Cyanobacteria and Nitrogen Fixation

Some cyanobacteria are nitrogen-fixing microorganisms. An example is Anabaena. They can transform atmospheric nitrogen into a form (such as ammonia, nitrites, or nitrates) that other species (such as plants and animals) may use and convert into proteins and nucleic acids. Cyanobacteria may fix atmospheric nitrogen by converting into heterocysts, which are specialised cells. When the environment is anoxic and fixed nitrogen is limited, heterocysts develop.

Cyanobacterial Circadian Rhythm

Eukaryotes were formerly considered to be the only ones with a circadian cycle. Scientists later discovered that some cyanobacteria had a circadian rhythm as well.

Cyanobacteria Evolution

Endosymbiotic hypothesis states that eukaryotes that have gained the capacity to photosynthesize originated from primordial eukaryotes that swallowed rudimentary photosynthetic prokaryotes like cyanobacteria. The three major endosymbiotic eukaryotes, green plants, red algae, and glaucophytes, evolved as a result of a primordial endosymbiotic event.

Archaeplastida is a monophyletic group made composed of these three groups. The plastid (chloroplast) that we know today is thought to have evolved from the basic cyanobacterial cell inside the eukaryote.

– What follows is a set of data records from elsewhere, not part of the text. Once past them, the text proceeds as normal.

(** * export_gff3_feature: extraction of one annotated feature from a GFF3
      file with an embedded FASTA block

    Shallow embedding of [src/export_gff3_feature.py]: [parse_gff3],
    [get_sequence], [reverse_complement] and [format_fasta], together with
    the Python string, slice, range and dictionary operations they rely on.

    Conventions of the embedding.
    - A Python [str] is a [string]; a character is a code point below 256.
    - A [dict] keyed by strings is a [gmap string _].
    - A Python exception is a value [Raise e] of the type [result]; the
      constructors of [exn] are the built-in exception classes the program
      can raise. *)

From Stdlib Require Import ZArith Ascii String List Lia Bool.
From stdpp Require Import base option list strings gmap.

Local Open Scope string_scope.
Local Open Scope Z_scope.

(** ** Exceptions and results *)

Inductive exn : Type :=
| KeyError (key : option string)   (* [d[k]] with [k] absent; [None] is Python's None *)
| IndexError                       (* [l[0]] on an empty list *)
| ValueError.                      (* unpacking, [int()], [range()] with step 0 *)

(** The name of the class of an exception. *)
Definition exception_class (e : exn) : string :=
  match e with
  | KeyError _ => "KeyError"
  | IndexError => "IndexError"
  | ValueError => "ValueError"
  end.

Inductive result (A : Type) : Type :=
| Ok (a : A)
| Raise (e : exn).

Arguments Ok {A} a.
Arguments Raise {A} e.

Definition bind {A B : Type} (r : result A) (k : A -> result B) : result B :=
  match r with
  | Ok a => k a
  | Raise e => Raise e
  end.

Notation "'do' x <- r ; k" := (bind r (fun x => k))
  (at level 10, x name, r at level 100, k at level 200).

(** Evaluation of [f] on the items of a list, left to right, stopping at the
    first exception: a comprehension or a generator consumed by [join]. *)
Fixpoint map_result {A B : Type} (f : A -> result B) (l : list A) : result (list B) :=
  match l with
  | [] => Ok []
  | a :: l' => do b <- f a; do bs <- map_result f l'; Ok (b :: bs)
  end.

(** A [for] loop threading a state, stopping at the first exception. *)
Fixpoint fold_result {A S : Type} (f : S -> A -> result S) (l : list A) (s : S) : result S :=
  match l with
  | [] => Ok s
  | a :: l' => do s' <- f s a; fold_result f l' s'
  end.

(** ** Python strings *)

Definition chars (s : string) : list ascii := list_ascii_of_string s.
Definition str (l : list ascii) : string := string_of_list_ascii l.

Definition nl : string := String (ascii_of_nat 10) "".
Definition tab : ascii := ascii_of_nat 9.

Definition len (s : string) : Z := Z.of_nat (String.length s).

(** [sep.join(l)] *)
Definition join (sep : string) (l : list string) : string := String.concat sep l.

(** [s.startswith(p)] *)
Definition startswith (p s : string) : bool := String.prefix p s.

(** [c.isspace()] on the code points below 256. *)
Definition isspace (c : ascii) : bool :=
  let n := N_of_ascii c in
  ((9 <=? n) && (n <=? 13) || (28 <=? n) && (n <=? 32) || (n =? 133) || (n =? 160))%N.

Fixpoint lstrip_chars (l : list ascii) : list ascii :=
  match l with
  | [] => []
  | c :: l' => if isspace c then lstrip_chars l' else l
  end.

Definition rstrip_chars (l : list ascii) : list ascii := rev (lstrip_chars (rev l)).

(** [s.strip()] and [s.rstrip()] *)
Definition strip (s : string) : string := str (rstrip_chars (lstrip_chars (chars s))).
Definition rstrip (s : string) : string := str (rstrip_chars (chars s)).

(** [s.split(sep)] for a separator of one character: every occurrence
    splits, and the result is never empty. *)
Fixpoint split_chars (sep : ascii) (l : list ascii) : list (list ascii) :=
  match l with
  | [] => [[]]
  | c :: l' =>
      if Ascii.eqb c sep then [] :: split_chars sep l'
      else match split_chars sep l' with
           | w :: ws => (c :: w) :: ws
           | [] => [[c]]
           end
  end.

Definition split (sep : ascii) (s : string) : list string :=
  map str (split_chars sep (chars s)).

(** [s.split()]: the maximal runs of characters that are not whitespace. *)
Fixpoint split_ws_chars (cur : list ascii) (l : list ascii) : list (list ascii) :=
  match l with
  | [] => match cur with [] => [] | _ => [rev cur] end
  | c :: l' =>
      if isspace c then
        match cur with
        | [] => split_ws_chars [] l'
        | _ => rev cur :: split_ws_chars [] l'
        end
      else split_ws_chars (c :: cur) l'
  end.

Definition split_ws (s : string) : list string :=
  map str (split_ws_chars [] (chars s)).

(** An index of a slice, as Python adjusts it: a negative index counts from
    the end, and the result is clamped to [0, n]. *)
Definition slice_index (n i : Z) : Z :=
  if i <? 0 then Z.max (i + n) 0 else Z.min i n.

(** [s[a:b]] *)
Definition py_slice (s : string) (a b : Z) : string :=
  let lo := slice_index (len s) a in
  let hi := slice_index (len s) b in
  str (take (Z.to_nat (hi - lo)) (drop (Z.to_nat lo) (chars s))).

(** [s[a:]] *)
Definition py_slice_from (s : string) (a : Z) : string := py_slice s a (len s).

(** [range(start, stop, step)], as the list of its items. *)
Definition py_range (start stop step : Z) : result (list Z) :=
  if step =? 0 then Raise ValueError
  else
    let n := if 0 <? step then (stop - start + step - 1) / step
             else (start - stop - step - 1) / (- step) in
    Ok (map (fun k => start + Z.of_nat k * step) (seq 0 (Z.to_nat n))).

(** [int(s)] in base 10: surrounding whitespace, an optional sign, then
    digits, where single underscores may separate digits.

    The whitespace that [int] skips is not the one of [strip]: among the
    code points below 128 it is the whitespace of C (9 to 13 and 32), so
    the separators 28 to 31 are refused, and above it is every whitespace
    code point (133 and 160 below 256). *)
Definition int_space (c : ascii) : bool :=
  let n := N_of_ascii c in
  ((9 <=? n) && (n <=? 13) || (n =? 32) || (n =? 133) || (n =? 160))%N.

Fixpoint skip_int_space (l : list ascii) : list ascii :=
  match l with
  | [] => []
  | c :: l' => if int_space c then skip_int_space l' else l
  end.

Definition int_strip (l : list ascii) : list ascii :=
  rev (skip_int_space (rev (skip_int_space l))).

Definition digit_val (c : ascii) : option Z :=
  let n := N_of_ascii c in
  if ((48 <=? n) && (n <=? 57))%N then Some (Z.of_N (n - 48)) else None.

Fixpoint int_digits (acc : Z) (after_digit : bool) (l : list ascii) : option Z :=
  match l with
  | [] => if after_digit then Some acc else None
  | c :: l' =>
      if Ascii.eqb c "_" then
        if after_digit then int_digits acc false l' else None
      else match digit_val c with
           | Some d => int_digits (10 * acc + d) true l'
           | None => None
           end
  end.

(** The interpreter refuses a numeral of more than
    [sys.int_info.default_max_str_digits] digits (sign and underscores not
    counted); this is the limit of an interpreter started without option. *)
Definition int_max_str_digits : nat := 4300.

Definition digit_count (l : list ascii) : nat :=
  length (List.filter (fun c => match digit_val c with Some _ => true | None => false end) l).

Definition py_int (s : string) : result Z :=
  let l := int_strip (chars s) in
  let '(sign, body) :=
    match l with
    | c :: l' =>
        if Ascii.eqb c "-" then (-1, l')
        else if Ascii.eqb c "+" then (1, l')
        else (1, l)
    | [] => (1, [])
    end in
  match int_digits 0 false body with
  | Some n =>
      if (digit_count body <=? int_max_str_digits)%nat then Ok (sign * n)
      else Raise ValueError
  | None => Raise ValueError
  end.

(** ** reverse_complement *)

(** [complement[base]] with
    [complement = {'A': 'T', 'T': 'A', 'C': 'G', 'G': 'C'}]. *)
Definition complement (base : ascii) : result ascii :=
  if Ascii.eqb base "A" then Ok "T"%char
  else if Ascii.eqb base "T" then Ok "A"%char
  else if Ascii.eqb base "C" then Ok "G"%char
  else if Ascii.eqb base "G" then Ok "C"%char
  else Raise (KeyError (Some (String base ""))).

(** [''.join(complement[base] for base in reversed(seq))] *)
Definition reverse_complement (seq : string) : result string :=
  do cs <- map_result complement (rev (chars seq));
  Ok (str cs).

(** ** format_fasta *)

(** [f">{header}\n" + '\n'.join(sequence[i:i+line_length]
                                for i in range(0, len(sequence), line_length))] *)
Definition format_fasta (header sequence : string) (line_length : Z) : result string :=
  do starts <- py_range 0 (len sequence) line_length;
  Ok (">" +:+ header +:+ nl +:+
      join nl (map (fun i => py_slice sequence i (i + line_length)) starts)).

(** The default of the parameter [line_length]. *)
Definition default_line_length : Z := 60.

(** ** get_sequence *)

Definition get_sequence (sequence_data : gmap string (list string))
    (seqid : string) (start end_ : Z) (strand : string) : result string :=
  match sequence_data !! seqid with
  | None => Raise (KeyError (Some seqid))
  | Some lines =>
      let sequence := py_slice (join "" lines) (start - 1) end_ in
      if String.eqb strand "-" then reverse_complement sequence
      else Ok sequence
  end.

(** ** parse_gff3 *)

(** A matching feature: [(seqid, int(start), int(end), strand)]. *)
Definition feature : Type := string * Z * Z * string.

(** The local variables of [parse_gff3] that the loop reads and updates. *)
Record state : Type := State {
  features : list feature;
  fasta_start : bool;
  sequence_data : gmap string (list string);
  current_sequence_id : option string
}.

Definition initial_state : state :=
  {| features := []; fasta_start := false;
     sequence_data := ∅; current_sequence_id := None |}.

(** [key, value = attr.split('=')]: the unpacking needs exactly two parts. *)
Definition unpack_pair (parts : list string) : result (string * string) :=
  match parts with
  | [key; value] => Ok (key, value)
  | _ => Raise ValueError
  end.

(** [{key: value for key, value in pairs}]: a later pair replaces an earlier
    one with the same key. *)
Definition dict_of_pairs (pairs : list (string * string)) : gmap string string :=
  fold_left (fun d kv => <[kv.1 := kv.2]> d) pairs ∅.

(** [{key: value for key, value in
       [attr.split('=') for attr in attributes.split(';')]}] *)
Definition parse_attributes (attributes : string) : result (gmap string string) :=
  do pairs <- map_result unpack_pair (map (split "=") (split ";" attributes));
  Ok (dict_of_pairs pairs).

Section Parser.

Variables feature_type attribute_key attribute_value : string.

(** The body of the loop in the FASTA section, on the stripped line. *)
Definition fasta_line (st : state) (line : string) : result state :=
  if startswith ">" line then
    match split_ws (py_slice_from line 1) with
    | [] => Raise IndexError
    | id :: _ =>
        Ok {| features := features st;
              fasta_start := fasta_start st;
              sequence_data := <[id := []]> (sequence_data st);
              current_sequence_id := Some id |}
    end
  else
    match current_sequence_id st with
    | None => Raise (KeyError None)
    | Some id =>
        match sequence_data st !! id with
        | None => Raise (KeyError (Some id))
        | Some acc =>
            Ok {| features := features st;
                  fasta_start := fasta_start st;
                  sequence_data := <[id := (acc ++ [line])%list]> (sequence_data st);
                  current_sequence_id := current_sequence_id st |}
        end
    end.

(** The body of the loop before the FASTA section, on the stripped line. *)
Definition annotation_line (st : state) (line : string) : result state :=
  if startswith "#" line then Ok st
  else
    match split tab line with
    | [seqid; source; ftype; start; end_; score; strand; phase; attributes] =>
        if negb (String.eqb ftype feature_type) then Ok st
        else
          do attr_dict <- parse_attributes attributes;
          if decide (attr_dict !! attribute_key = Some attribute_value) then
            do s <- py_int start;
            do e <- py_int end_;
            Ok {| features := (features st ++ [(seqid, s, e, strand)])%list;
                  fasta_start := fasta_start st;
                  sequence_data := sequence_data st;
                  current_sequence_id := current_sequence_id st |}
          else Ok st
    | _ => Ok st
    end.

(** One iteration of [for line in file]. *)
Definition step (st : state) (raw : string) : result state :=
  let line := strip raw in
  if startswith "##FASTA" line then
    Ok {| features := features st;
          fasta_start := true;
          sequence_data := sequence_data st;
          current_sequence_id := current_sequence_id st |}
  else if fasta_start st then fasta_line st line
  else annotation_line st line.

Definition run (lines : list string) (st : state) : result state :=
  fold_result step lines st.

(** [parse_gff3], on the lines that iterating over the file yields. *)
Definition parse_gff3 (lines : list string)
  : result (list feature * gmap string (list string)) :=
  do st <- run lines initial_state;
  Ok (features st, sequence_data st).

End Parser.

(** ** Reference notions the properties are stated with *)

(** The four bases of the complement table. *)
Definition is_base (c : ascii) : bool :=
  Ascii.eqb c "A" || Ascii.eqb c "T" || Ascii.eqb c "C" || Ascii.eqb c "G".

(** The character of [s] at the 0-based position [i], when there is one. *)
Definition char_at (s : string) (i : Z) : option ascii :=
  if i <? 0 then None else chars s !! Z.to_nat i.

Morphologically, phylogenetically, genetically, and biochemically, the chloroplast and the cyanobacterial cell appear to have a lot in common. Secondary and tertiary endosymbiotic occurrences followed the original endosymbiosis, and they are thought to have led to later lineages of photosynthetic eukaryotes.

Cyanobacterial Blooms

Cyanobacteria may be found in both aquatic and wet soil environments. In aquatic settings, especially those that are stationary, quiet, or slowly moving, they can also induce algal blooms.

Cyanobacteria produce an algal bloom that looks like a blue-green slime. It may include cyanotoxins (toxins generated by cyanobacteria) that, at certain quantities, can cause serious sickness or death. It has the potential to induce shellfish poisoning and fish death.

Anthropogenic eutrophication of aquatic environments exacerbates cyanobacterial blooms. Rising temperatures, vertical stratification, increased CO2 in the atmosphere, and high phosphorus concentrations can all contribute to the exponential growth of cyanobacterial populations. Neurotoxins, hepatotoxins, cytotoxins, and endotoxins are among the cyanotoxins that can induce respiratory failure in animals ingesting polluted water.

Importance of Cyanobacteria

Cyanobacteria help maintain soil in terrestrial environments, such as wet soil. Their expansion helps to avoid erosion. They aid in the retention of water. Microcoleus vaginatus, for example, is a cyanobacterium that forms a polysaccharide sheath that binds soil particles and aids in water retention.

Cyanobacteria play an important role in the oxygen cycle. Prochlorococcus sp. is responsible for roughly half of the oxygen produced by photosynthesis in the open ocean.

Heterotrophic cyanobacteria are cyanobacteria that eat other cyanobacteria. Some heterorophic parasitic cyanobacteria, such as black band disease, can infect their invertebrate hosts.